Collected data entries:
——————
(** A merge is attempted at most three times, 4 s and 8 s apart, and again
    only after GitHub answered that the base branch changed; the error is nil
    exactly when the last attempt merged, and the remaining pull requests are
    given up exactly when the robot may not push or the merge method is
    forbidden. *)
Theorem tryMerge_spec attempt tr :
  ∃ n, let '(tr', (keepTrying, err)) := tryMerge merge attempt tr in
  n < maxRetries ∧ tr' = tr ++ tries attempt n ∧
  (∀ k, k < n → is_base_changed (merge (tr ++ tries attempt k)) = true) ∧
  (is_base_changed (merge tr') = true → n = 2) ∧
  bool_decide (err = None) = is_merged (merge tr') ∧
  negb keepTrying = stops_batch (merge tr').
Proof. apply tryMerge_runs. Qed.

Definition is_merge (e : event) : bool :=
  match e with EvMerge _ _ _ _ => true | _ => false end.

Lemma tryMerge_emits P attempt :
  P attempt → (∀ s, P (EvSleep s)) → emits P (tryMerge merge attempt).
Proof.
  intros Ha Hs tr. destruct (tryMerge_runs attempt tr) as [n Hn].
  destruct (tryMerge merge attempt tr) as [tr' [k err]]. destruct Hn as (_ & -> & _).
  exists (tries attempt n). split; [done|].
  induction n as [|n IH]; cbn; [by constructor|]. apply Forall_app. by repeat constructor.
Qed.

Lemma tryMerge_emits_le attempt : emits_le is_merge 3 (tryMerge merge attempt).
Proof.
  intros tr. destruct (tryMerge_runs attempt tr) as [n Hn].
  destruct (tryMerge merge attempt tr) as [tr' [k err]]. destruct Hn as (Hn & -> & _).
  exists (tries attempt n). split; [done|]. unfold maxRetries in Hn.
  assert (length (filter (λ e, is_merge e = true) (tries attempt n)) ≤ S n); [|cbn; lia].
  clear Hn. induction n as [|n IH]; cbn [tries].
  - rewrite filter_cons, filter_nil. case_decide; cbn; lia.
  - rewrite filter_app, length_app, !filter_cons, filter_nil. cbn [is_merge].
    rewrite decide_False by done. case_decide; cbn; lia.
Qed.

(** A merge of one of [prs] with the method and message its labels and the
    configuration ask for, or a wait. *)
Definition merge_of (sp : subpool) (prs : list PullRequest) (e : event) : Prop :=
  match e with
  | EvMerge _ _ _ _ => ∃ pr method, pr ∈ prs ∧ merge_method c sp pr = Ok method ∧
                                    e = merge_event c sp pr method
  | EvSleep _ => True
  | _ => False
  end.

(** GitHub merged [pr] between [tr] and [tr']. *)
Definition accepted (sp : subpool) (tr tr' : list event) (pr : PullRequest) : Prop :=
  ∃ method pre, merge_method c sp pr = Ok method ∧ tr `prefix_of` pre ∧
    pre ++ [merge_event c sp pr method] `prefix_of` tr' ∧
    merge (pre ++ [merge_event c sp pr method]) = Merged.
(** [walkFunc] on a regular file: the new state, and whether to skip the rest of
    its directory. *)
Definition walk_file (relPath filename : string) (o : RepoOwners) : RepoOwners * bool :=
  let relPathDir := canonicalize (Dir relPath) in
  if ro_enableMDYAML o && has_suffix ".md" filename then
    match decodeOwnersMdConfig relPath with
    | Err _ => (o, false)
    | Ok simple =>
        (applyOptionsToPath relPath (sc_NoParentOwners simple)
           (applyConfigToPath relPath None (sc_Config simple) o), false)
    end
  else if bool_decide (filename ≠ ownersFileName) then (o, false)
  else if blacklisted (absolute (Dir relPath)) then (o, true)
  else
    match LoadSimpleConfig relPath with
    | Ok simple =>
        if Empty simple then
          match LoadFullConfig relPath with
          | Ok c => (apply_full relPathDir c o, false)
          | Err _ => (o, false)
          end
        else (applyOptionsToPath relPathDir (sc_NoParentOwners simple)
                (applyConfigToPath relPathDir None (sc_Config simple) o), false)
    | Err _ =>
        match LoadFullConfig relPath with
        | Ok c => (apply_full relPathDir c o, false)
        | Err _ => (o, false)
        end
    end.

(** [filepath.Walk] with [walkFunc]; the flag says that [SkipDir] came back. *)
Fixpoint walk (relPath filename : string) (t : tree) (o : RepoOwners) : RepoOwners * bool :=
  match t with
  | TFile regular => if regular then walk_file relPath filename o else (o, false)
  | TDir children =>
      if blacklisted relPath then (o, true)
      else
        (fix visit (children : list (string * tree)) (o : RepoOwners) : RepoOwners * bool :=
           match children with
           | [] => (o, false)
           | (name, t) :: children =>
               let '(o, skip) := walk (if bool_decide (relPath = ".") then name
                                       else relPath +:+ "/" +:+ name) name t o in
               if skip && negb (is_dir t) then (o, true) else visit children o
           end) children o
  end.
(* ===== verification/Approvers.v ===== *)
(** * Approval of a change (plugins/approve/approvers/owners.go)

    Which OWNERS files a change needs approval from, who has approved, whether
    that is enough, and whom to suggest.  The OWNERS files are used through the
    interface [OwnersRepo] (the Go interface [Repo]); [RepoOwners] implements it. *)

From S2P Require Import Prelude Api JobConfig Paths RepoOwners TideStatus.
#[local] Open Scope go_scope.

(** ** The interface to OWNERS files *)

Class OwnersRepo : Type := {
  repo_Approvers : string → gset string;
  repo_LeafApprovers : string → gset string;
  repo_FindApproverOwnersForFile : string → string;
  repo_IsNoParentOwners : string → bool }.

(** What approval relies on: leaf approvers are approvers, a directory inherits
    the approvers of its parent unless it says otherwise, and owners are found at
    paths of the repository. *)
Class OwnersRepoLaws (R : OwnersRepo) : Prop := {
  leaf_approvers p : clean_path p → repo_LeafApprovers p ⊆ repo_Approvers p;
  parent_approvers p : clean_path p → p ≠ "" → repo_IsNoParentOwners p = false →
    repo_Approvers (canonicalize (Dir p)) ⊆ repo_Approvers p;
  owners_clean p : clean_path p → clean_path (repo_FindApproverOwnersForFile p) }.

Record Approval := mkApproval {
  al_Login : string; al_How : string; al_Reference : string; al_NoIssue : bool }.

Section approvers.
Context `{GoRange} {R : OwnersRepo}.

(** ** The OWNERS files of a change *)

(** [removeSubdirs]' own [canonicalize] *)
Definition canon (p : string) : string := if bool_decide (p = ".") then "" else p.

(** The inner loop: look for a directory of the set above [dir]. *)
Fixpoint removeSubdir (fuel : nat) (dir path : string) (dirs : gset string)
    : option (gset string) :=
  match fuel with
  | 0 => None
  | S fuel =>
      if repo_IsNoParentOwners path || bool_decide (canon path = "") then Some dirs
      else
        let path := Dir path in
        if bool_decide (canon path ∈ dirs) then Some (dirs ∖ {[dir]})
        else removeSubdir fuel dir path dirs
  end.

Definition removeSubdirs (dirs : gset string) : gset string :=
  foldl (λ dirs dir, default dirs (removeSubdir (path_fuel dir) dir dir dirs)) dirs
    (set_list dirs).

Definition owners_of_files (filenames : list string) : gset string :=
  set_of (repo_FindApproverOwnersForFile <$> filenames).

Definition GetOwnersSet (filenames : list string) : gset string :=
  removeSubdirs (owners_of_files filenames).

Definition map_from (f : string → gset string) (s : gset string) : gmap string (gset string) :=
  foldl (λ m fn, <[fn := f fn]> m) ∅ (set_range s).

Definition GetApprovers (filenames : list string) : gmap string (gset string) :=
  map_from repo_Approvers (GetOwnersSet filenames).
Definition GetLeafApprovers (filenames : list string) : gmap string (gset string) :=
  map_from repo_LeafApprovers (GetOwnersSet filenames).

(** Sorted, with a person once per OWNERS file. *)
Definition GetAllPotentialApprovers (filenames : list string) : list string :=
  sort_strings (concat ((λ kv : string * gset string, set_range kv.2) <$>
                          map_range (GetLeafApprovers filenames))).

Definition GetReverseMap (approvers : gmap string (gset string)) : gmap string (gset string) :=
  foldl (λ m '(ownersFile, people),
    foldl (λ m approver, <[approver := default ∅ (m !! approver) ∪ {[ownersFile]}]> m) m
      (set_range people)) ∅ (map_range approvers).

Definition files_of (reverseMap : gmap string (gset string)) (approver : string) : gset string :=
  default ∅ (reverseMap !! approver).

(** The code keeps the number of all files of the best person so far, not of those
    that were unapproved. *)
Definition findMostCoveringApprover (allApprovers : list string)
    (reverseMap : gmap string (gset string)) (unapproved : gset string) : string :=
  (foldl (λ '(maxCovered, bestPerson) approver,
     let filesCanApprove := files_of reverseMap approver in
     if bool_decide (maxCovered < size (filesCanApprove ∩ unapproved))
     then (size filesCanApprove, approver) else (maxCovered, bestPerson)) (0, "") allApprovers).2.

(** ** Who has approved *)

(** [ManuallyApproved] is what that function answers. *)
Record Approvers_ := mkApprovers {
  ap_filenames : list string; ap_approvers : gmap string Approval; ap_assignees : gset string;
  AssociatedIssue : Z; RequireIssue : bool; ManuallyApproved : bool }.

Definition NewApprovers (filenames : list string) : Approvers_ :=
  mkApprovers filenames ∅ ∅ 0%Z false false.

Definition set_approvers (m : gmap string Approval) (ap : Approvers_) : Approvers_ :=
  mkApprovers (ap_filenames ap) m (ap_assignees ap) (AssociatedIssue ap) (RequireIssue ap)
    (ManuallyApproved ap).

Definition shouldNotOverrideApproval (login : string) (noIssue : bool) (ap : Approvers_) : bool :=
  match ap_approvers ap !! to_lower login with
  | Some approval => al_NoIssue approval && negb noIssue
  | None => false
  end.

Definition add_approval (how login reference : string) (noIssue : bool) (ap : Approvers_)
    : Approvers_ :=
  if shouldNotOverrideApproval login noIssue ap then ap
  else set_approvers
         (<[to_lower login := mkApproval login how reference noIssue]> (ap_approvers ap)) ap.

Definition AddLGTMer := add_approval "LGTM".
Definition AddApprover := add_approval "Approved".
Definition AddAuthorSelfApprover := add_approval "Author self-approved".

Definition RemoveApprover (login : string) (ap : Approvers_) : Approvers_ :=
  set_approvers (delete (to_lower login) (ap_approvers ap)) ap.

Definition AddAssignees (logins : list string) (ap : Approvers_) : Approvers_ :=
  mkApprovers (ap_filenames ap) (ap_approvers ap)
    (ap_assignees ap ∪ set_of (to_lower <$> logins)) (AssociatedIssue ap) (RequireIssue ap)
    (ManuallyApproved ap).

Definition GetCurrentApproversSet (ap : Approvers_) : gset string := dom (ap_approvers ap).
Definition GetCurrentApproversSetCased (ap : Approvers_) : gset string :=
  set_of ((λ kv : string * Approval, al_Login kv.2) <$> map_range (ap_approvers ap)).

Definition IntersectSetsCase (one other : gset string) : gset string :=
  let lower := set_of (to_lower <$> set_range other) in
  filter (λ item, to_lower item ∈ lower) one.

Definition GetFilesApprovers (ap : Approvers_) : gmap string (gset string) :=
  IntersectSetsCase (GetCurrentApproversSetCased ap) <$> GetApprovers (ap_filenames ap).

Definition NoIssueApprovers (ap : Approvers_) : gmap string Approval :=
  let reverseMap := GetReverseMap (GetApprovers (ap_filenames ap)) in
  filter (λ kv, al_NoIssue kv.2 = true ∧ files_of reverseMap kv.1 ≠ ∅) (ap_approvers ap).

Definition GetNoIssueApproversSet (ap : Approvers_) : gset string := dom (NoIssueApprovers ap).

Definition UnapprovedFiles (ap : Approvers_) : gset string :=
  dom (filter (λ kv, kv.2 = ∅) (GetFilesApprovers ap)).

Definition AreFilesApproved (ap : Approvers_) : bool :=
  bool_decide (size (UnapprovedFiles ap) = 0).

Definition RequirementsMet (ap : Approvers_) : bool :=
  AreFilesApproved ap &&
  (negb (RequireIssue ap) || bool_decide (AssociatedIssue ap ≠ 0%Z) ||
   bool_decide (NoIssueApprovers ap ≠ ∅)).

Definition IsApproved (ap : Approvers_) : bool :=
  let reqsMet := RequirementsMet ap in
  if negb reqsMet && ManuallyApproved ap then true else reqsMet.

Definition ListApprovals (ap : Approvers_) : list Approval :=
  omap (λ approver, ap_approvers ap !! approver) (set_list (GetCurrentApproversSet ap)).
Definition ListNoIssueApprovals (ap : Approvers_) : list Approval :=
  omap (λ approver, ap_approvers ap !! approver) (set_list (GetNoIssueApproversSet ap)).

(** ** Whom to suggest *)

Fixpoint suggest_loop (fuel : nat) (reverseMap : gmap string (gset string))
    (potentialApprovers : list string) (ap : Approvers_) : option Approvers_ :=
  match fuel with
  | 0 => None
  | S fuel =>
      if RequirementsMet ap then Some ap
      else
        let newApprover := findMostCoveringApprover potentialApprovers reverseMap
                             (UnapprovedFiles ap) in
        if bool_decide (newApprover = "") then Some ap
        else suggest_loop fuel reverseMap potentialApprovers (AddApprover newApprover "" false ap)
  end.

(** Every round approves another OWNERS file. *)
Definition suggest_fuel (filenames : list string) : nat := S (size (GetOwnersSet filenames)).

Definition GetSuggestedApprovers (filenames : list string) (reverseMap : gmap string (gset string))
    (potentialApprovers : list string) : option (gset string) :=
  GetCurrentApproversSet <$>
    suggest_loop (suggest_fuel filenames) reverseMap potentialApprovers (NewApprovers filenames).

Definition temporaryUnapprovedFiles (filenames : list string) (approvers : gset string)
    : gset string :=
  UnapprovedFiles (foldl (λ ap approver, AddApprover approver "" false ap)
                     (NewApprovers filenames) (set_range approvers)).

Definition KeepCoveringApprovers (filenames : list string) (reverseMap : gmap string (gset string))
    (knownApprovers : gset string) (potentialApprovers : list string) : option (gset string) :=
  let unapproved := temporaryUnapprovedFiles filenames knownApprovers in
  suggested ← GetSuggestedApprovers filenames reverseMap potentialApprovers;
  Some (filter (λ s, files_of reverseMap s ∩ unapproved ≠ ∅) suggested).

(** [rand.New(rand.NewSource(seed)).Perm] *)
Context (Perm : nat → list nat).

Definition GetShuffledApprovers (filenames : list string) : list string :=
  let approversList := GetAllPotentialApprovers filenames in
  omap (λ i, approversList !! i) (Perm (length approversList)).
——————
YOUR GOAL :: Once you reach the line with "owners_clean p : clean_path" in the data above, copy it and every line after it exactly, up to and including the line with "let path := Dir path in".

PROBLEM SOLUTION ::
  owners_clean p : clean_path p → clean_path (repo_FindApproverOwnersForFile p) }.

Record Approval := mkApproval {
  al_Login : string; al_How : string; al_Reference : string; al_NoIssue : bool }.

Section approvers.
Context `{GoRange} {R : OwnersRepo}.

(** ** The OWNERS files of a change *)

(** [removeSubdirs]' own [canonicalize] *)
Definition canon (p : string) : string := if bool_decide (p = ".") then "" else p.

(** The inner loop: look for a directory of the set above [dir]. *)
Fixpoint removeSubdir (fuel : nat) (dir path : string) (dirs : gset string)
    : option (gset string) :=
  match fuel with
  | 0 => None
  | S fuel =>
      if repo_IsNoParentOwners path || bool_decide (canon path = "") then Some dirs
      else
        let path := Dir path in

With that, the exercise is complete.